[Collected data entries]
§ §

(* ===== verification/NsmigrateSpec.v ===== *)
(** * What a run of the namespace migration does to the tables

    The renaming of identities as one function on the tables ([rename]), what
    the inspection finds, what the plan says, and that the updates carry out the
    renaming.  Swaps of a source with a free target make the renaming a
    permutation, hence injective on keys and its own inverse. *)
From stdpp Require Import gmap strings list sorting.
From Stdlib Require Import ZArith Lia Ascii.
From S2P Require Import Prelude GoBase Json Types Scope Rfc3339 Sqlite Delivery SqliteReads Migrate MigrateSpec Manifest ManifestProps Nsmigrate.

(** ** Renaming identities *)

Definition rename_receipt (π : string → string) (k : string * string * string) : string * string * string :=
  (π k.1.1, π k.1.2, k.2).
Definition rename_message (π : string → string) (m : MessageRow.t) : MessageRow.t :=
  set_from_agent (π (MessageRow.from_agent m)) (set_to_agent (π (MessageRow.to_agent m)) m).
Definition rename_conversation (π : string → string) (c : ConversationRow.t) : ConversationRow.t :=
  set_participants (π <$> ConversationRow.participants c) c.

(** All surfaces but the participants. *)
Definition rename_columns (π : string → string) (t : Tables) : Tables :=
  mkTables (kmap π (t_agents t)) (t_conversations t) (rename_message π <$> t_messages t)
    (t_conversation_messages t) (t_counters t) (kmap π (t_delivery_cursors t))
    (kmap (prod_map π id) (t_deliveries t)) (kmap (rename_receipt π) (t_idempotency t))
    (t_schema_migrations t).

Definition rename (π : string → string) (t : Tables) : Tables :=
  with_conversations (rename_conversation π <$> t_conversations t) (rename_columns π t).

(** The identities of a database, with repetitions. *)
Definition all_participants (t : Tables) : list string :=
  concat ((λ p, ConversationRow.participants p.2) <$> map_to_list (t_conversations t)).

Definition occurrences_in (t : Tables) : list string :=
  filter (λ a, a ≠ ε) (concat ((λ q, q.2 t) <$> queries) ++ all_participants t).

Definition identities (t : Tables) : gset string := list_to_set (occurrences_in t).

(** *** Occurrences in a list *)

Definition occurs (a : string) (l : list string) : Z := Z.of_nat (length (filter (a =.) l)).

#[export] Instance occurs_proper a : Proper ((≡ₚ) ==> (=)) (occurs a).
Proof. intros l k Hl. unfold occurs. by rewrite Hl. Qed.

Lemma occurs_nonneg a l : 0 ≤ occurs a l.
Proof. unfold occurs. lia. Qed.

§ §

→ **Task objective**: What is needed is an exact retyping of every line from the one containing "Proof. intros l" through the final line of the entries, and only those lines.

→ **Answer space**:
Proof. intros l k Hl. unfold occurs. by rewrite Hl. Qed.

Lemma occurs_nonneg a l : 0 ≤ occurs a l.
Proof. unfold occurs. lia. Qed.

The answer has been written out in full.